TASK TO COMPLETE>
Every line from the one containing "Some (x :: r)" to the one containing "forall s t s'" in the records below, both included, must be set down exactly, and no other line.

[Records from a data source]
_ _ _ _ _ _ _
(** * i2csense: BME280, HTU21D and BH1750 drivers over an SMBus transport

    A shallow embedding of the three sensor drivers of the [i2csense]
    package (src/i2csense/bme280.py, htu21d.py, bh1750.py and the base class
    in __init__.py), followed by the properties of the drivers.

    Python integers are [Z]; Python floats are IEEE binary64 numbers, the
    kernel's primitive [float]; a value that may be either is a [Py.num].
    The bus is an object the drivers only call: it is modelled by its
    answers, as a function of the calls made so far.  Driver methods are
    computations in a state-and-exception monad that also records every bus
    call, sleep and log line in order. *)

From Stdlib Require Import ZArith List Bool Lia String Floats.
From Stdlib Require Uint63.
Import ListNotations.

Set Warnings "-inexact-float".
Set Implicit Arguments.

Open Scope Z_scope.

(* ================================================================== *)
(** * Python values and effects *)
(* ================================================================== *)

Module Py.

(** A Python number: [int] or [float]. *)
Inductive num : Type :=
| Int (z : Z)
| Float (f : float).

(** [float(z)]: the binary64 number nearest to [z] (ties to even), exact
    below 2^53. *)
Definition Z2F (z : Z) : float :=
  match z with
  | Z0 => 0%float
  | Zpos _ =>
      if z <? 2 ^ 63 then of_uint63 (Uint63.of_Z z)
      else SF2Prim (binary_normalize prec emax z 0 false)
  | Zneg p =>
      if Zpos p <? 2 ^ 63 then (- of_uint63 (Uint63.of_Z (Zpos p)))%float
      else SF2Prim (binary_normalize prec emax z 0 false)
  end.

Definition to_float (n : num) : float :=
  match n with
  | Int z => Z2F z
  | Float f => f
  end.

(** Comparisons.  Two ints compare as integers; as soon as one side is a
    float the comparison is the IEEE one (every int compared with a float in
    the drivers is a small constant, exactly representable). *)
Definition ltb (a b : num) : bool :=
  match a, b with
  | Int x, Int y => Z.ltb x y
  | _, _ => PrimFloat.ltb (to_float a) (to_float b)
  end.

Definition leb (a b : num) : bool :=
  match a, b with
  | Int x, Int y => Z.leb x y
  | _, _ => PrimFloat.leb (to_float a) (to_float b)
  end.

Definition gtb (a b : num) : bool := ltb b a.
Definition geb (a b : num) : bool := leb b a.

Definition eqb (a b : num) : bool :=
  match a, b with
  | Int x, Int y => Z.eqb x y
  | _, _ => PrimFloat.eqb (to_float a) (to_float b)
  end.

(** [range(a, a + n)] *)
Fixpoint range (a : Z) (n : nat) : list Z :=
  match n with
  | O => []
  | S n' => a :: range (a + 1) n'
  end.

(** What the drivers do to the outside world, in order. *)
Inductive event : Type :=
| EWriteByte (addr value : Z)
| EWriteByteData (addr reg value : Z)
| EReadByteData (addr reg : Z)
| EReadWordData (addr reg : Z)
| EReadBlockData (addr reg len : Z)
| ESleep (seconds : float)
| ELog (level msg : string)
| EPrint (msg : string).

(** The SMBus object.  Each method answers from the history of events so
    far and its arguments; [None] is a raised [OSError]. *)
Record SMBus : Type := {
  write_byte : list event -> Z -> Z -> option unit;
  write_byte_data : list event -> Z -> Z -> Z -> option unit;
  read_byte_data : list event -> Z -> Z -> option Z;
  read_word_data : list event -> Z -> Z -> option Z;
  read_i2c_block_data : list event -> Z -> Z -> Z -> option (list Z)
}.

Inductive exn : Type := OSError | TypeError | IndexError | ZeroDivisionError.

(** How a call ends: it returns, raises, or (for the one polling loop) is
    still looping when the fuel is spent. *)
Inductive outcome (A : Type) : Type :=
| Ret (a : A)
| Raise (e : exn)
| OutOfFuel.

Arguments Raise {A} e.
Arguments OutOfFuel {A}.

(** A method on an object with fields [S]. *)
Definition M (S A : Type) : Type := S -> list event -> outcome A * S * list event.

Definition ret {S A} (a : A) : M S A := fun s t => (Ret a, s, t).

Definition bind {S A B} (m : M S A) (k : A -> M S B) : M S B :=
  fun s t =>
    match m s t with
    | (Ret a, s', t') => k a s' t'
    | (Raise e, s', t') => (Raise e, s', t')
    | (OutOfFuel, s', t') => (OutOfFuel, s', t')
    end.

Definition raise {S A} (e : exn) : M S A := fun s t => (Raise e, s, t).
Definition out_of_fuel {S A} : M S A := fun s t => (OutOfFuel, s, t).

Definition get {S} : M S S := fun s t => (Ret s, s, t).
Definition modify {S} (f : S -> S) : M S unit := fun s t => (Ret tt, f s, t).
Definition emit {S} (e : event) : M S unit := fun s t => (Ret tt, s, t ++ [e]).

(** [try: body / except OSError: handler] *)
Definition try_except {S A} (body handler : M S A) : M S A :=
  fun s t =>
    match body s t with
    | (Raise OSError, s', t') => handler s' t'
    | r => r
    end.

(** A bus call: the event is recorded, then the bus answers. *)
Definition call {S A} (e : event) (answer : list event -> option A) : M S A :=
  fun s t =>
    match answer t with
    | Some a => (Ret a, s, t ++ [e])
    | None => (Raise OSError, s, t ++ [e])
    end.

(** [l[i]] *)
Definition getitem {S} (l : list Z) (i : nat) : M S Z :=
  match nth_error l i with
  | Some v => ret v
  | None => raise IndexError
  end.

(** A list access that already failed or succeeded, brought into [M]. *)
Definition indexed {S A} (x : option A) : M S A :=
  match x with
  | Some a => ret a
  | None => raise IndexError
  end.

(** [l[i] = v], or [None] where Python raises [IndexError]. *)
Fixpoint setitem (l : list Z) (i : nat) (v : Z) : option (list Z) :=
  match l, i with
  | [], _ => None
  | _ :: l', O => Some (v :: l')
  | x :: l', S i' =>
      match setitem l' i' v with
      | Some r => Some (x :: r)
      | None => None
      end
  end.

(** [x], where [x] must not be [None] to be used as a number or a list. *)
Definition unwrap {S A} (x : option A) : M S A :=
  match x with
  | Some a => ret a
  | None => raise TypeError
  end.

(** [a / b] on floats: Python raises where IEEE returns an infinity. *)
Definition fdiv {S} (a b : float) : M S float :=
  if PrimFloat.eqb b 0 then raise ZeroDivisionError else ret (a / b)%float.



(** [if logger is not None: logger.<level>(msg) else: print(msg)] *)
Definition report {S} (logger : bool) (level msg : string) : M S unit :=
  if logger then emit (ELog level msg) else emit (EPrint msg).

Definition sleep {S} (seconds : float) : M S unit := emit (ESleep seconds).



(** [m] only takes the object to states related to the one it started in;
    [m] never ends in an uncaught [OSError]. *)
Definition keeps {S A} (R : S -> S -> Prop) (m : M S A) : Prop :=
  forall s t o s' t', m s t = (o, s', t') -> R s s'.

Definition catches {S A} (m : M S A) : Prop :=
  forall s t s' t', m s t <> (Raise OSError, s', t').

(** [m], started where [Inv] holds, ends where [Inv] holds; a value it
    returns satisfies [V] and an exception it raises satisfies [allowed]. *)
Definition safe {S A} (Inv : S -> Prop) (allowed : exn -> Prop)
    (m : M S A) (V : A -> Prop) : Prop :=
  forall s t o s' t',
    Inv s -> m s t = (o, s', t') ->
    Inv s' /\ match o with
              | Ret a => V a
              | Raise e => allowed e
              | OutOfFuel => True
              end.

(** [m] never stops for lack of fuel. *)
Definition finishes {S A} (m : M S A) : Prop :=
  forall s t o s' t', m s t = (o, s', t') -> o <> OutOfFuel.

(** Whether a bus call raised, and the line [report] then leaves in the
    trace. *)
Definition nacked {A} (answer : option A) : bool :=
  match answer with
  | Some _ => false
  | None => true
  end.

Definition complaint (logger failed : bool) (level msg : string) : list event :=
  if failed then [if logger then ELog level msg else EPrint msg] else [].

(** Bus calls and sleeps of a trace, without the log lines. *)
Definition is_report (e : event) : bool :=
  match e with
  | ELog _ _ | EPrint _ => true
  | _ => false
  end.

Definition quiet (t : list event) : list event :=
  filter (fun e => negb (is_report e)) t.

(** A bus that acknowledges every write and answers every read from fixed
    tables: a register map for bytes, one value for words and one table for
    blocks. *)
Definition table_bus (byte : Z -> option Z) (word : option Z)
    (block : Z -> option (list Z)) : SMBus :=
  {| write_byte := fun _ _ _ => Some tt;
     write_byte_data := fun _ _ _ _ => Some tt;
     read_byte_data := fun _ _ reg => byte reg;
     read_word_data := fun _ _ _ => word;
     read_i2c_block_data := fun _ _ reg _ => block reg |}.

End Py.

Import Py.

Declare Scope py_scope.
Delimit Scope py_scope with py.
Notation "x <- m ;; k" := (bind m (fun x => k))
  (at level 61, m at next level, right associativity) : py_scope.
Notation "m ;; k" := (bind m (fun _ => k))
  (at level 61, right associativity) : py_scope.
Open Scope py_scope.

Declare Scope opt_scope.
Delimit Scope opt_scope with opt.
Notation "x <-? m ;; k" :=
  (match m with Some x => k | None => None end)
  (at level 61, m at next level, right associativity) : opt_scope.

(* ================================================================== *)
(** * HTU21D temperature and humidity sensor (htu21d.py) *)
(* ================================================================== *)

Module HTU21D.

Definition I2C_ADDRESS : Z := 0x40.
Definition CMD_READ_TEMP_HOLD : Z := 0xE3.
Definition CMD_READ_HUM_HOLD : Z := 0xE5.
Definition CMD_READ_TEMP_NOHOLD : Z := 0xF3.
Definition CMD_READ_HUM_NOHOLD : Z := 0xF5.
Definition CMD_SOFT_RESET : Z := 0xFE.
Definition MEASUREMENT_WAIT_TIME : float := 0.055%float.

Record state : Type := {
  _i2c_add : Z;
  _ok : bool;
  _logger : bool;
  _temperature : num;
  _humidity : num
}.

Definition set_ok (b : bool) (s : state) : state :=
  {| _i2c_add := _i2c_add s; _ok := b; _logger := _logger s;
     _temperature := _temperature s; _humidity := _humidity s |}.

Definition set_temperature (v : num) (s : state) : state :=
  {| _i2c_add := _i2c_add s; _ok := _ok s; _logger := _logger s;
     _temperature := v; _humidity := _humidity s |}.

Definition set_humidity (v : num) (s : state) : state :=
  {| _i2c_add := _i2c_add s; _ok := _ok s; _logger := _logger s;
     _temperature := _temperature s; _humidity := v |}.

Definition _calc_temp (sensor_temp : Z) : float :=
  let t_sensor_temp := (Z2F sensor_temp / 65536.0)%float in
  (-46.85 + (175.72 * t_sensor_temp))%float.

Definition _calc_humid (sensor_humid : Z) : float :=
  let t_sensor_humid := (Z2F sensor_humid / 65536.0)%float in
  (-6.0 + (125.0 * t_sensor_humid))%float.

Definition _temp_coefficient (rh_actual temp_actual : float) : float :=
  (rh_actual - 0.15 * (25 - temp_actual))%float.

(** One turn of the loop of [_crc8check], on the pair (remainder, divisor). *)
Definition crc8_step (rd : Z * Z) (i : Z) : Z * Z :=
  let '(remainder, divisor) := rd in
  let remainder :=
    if Z.eqb (Z.land remainder (Z.shiftl 1 (23 - i))) 0
    then remainder
    else Z.lxor remainder divisor in
  (remainder, Z.shiftr divisor 1).

(** The arithmetic of [_crc8check] once the three bytes are fetched. *)
Definition crc8_remainder (v0 v1 v2 : Z) : Z :=
  let remainder := Z.shiftl (Z.shiftl v0 8 + v1) 8 in
  let remainder := Z.lor remainder v2 in
  let divisor := 0x988000 in
  fst (fold_left crc8_step (range 0 16) (remainder, divisor)).

Definition _crc8check (value : list Z) : M state bool :=
  v0 <- getitem value 0 ;;
  v1 <- getitem value 1 ;;
  v2 <- getitem value 2 ;;
  ret (Z.eqb (crc8_remainder v0 v1 v2) 0).

Section Driver.

Variable bus : SMBus.

Definition _soft_reset : M state bool :=
  s <- get ;;
  try_except
    (call (EWriteByte (_i2c_add s) CMD_SOFT_RESET)
          (fun t => write_byte bus t (_i2c_add s) CMD_SOFT_RESET) ;;
     sleep MEASUREMENT_WAIT_TIME ;;
     ret true)
    (report (_logger s) "error" "Bad writing in bus: %s" ;;
     ret false).

(** The property [sample_ok]. *)
Definition sample_ok (s : state) : bool :=
  _ok s && gtb (_temperature s) (Int (-100)) && gtb (_humidity s) (Int (-1)).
_ _ _ _ _ _ _
SOLUTION FOR THIS PROBLEM>
      | Some r => Some (x :: r)
      | None => None
      end
  end.

(** [x], where [x] must not be [None] to be used as a number or a list. *)
Definition unwrap {S A} (x : option A) : M S A :=
  match x with
  | Some a => ret a
  | None => raise TypeError
  end.

(** [a / b] on floats: Python raises where IEEE returns an infinity. *)
Definition fdiv {S} (a b : float) : M S float :=
  if PrimFloat.eqb b 0 then raise ZeroDivisionError else ret (a / b)%float.



(** [if logger is not None: logger.<level>(msg) else: print(msg)] *)
Definition report {S} (logger : bool) (level msg : string) : M S unit :=
  if logger then emit (ELog level msg) else emit (EPrint msg).

Definition sleep {S} (seconds : float) : M S unit := emit (ESleep seconds).



(** [m] only takes the object to states related to the one it started in;
    [m] never ends in an uncaught [OSError]. *)
Definition keeps {S A} (R : S -> S -> Prop) (m : M S A) : Prop :=
  forall s t o s' t', m s t = (o, s', t') -> R s s'.

Definition catches {S A} (m : M S A) : Prop :=
  forall s t s' t', m s t <> (Raise OSError, s', t').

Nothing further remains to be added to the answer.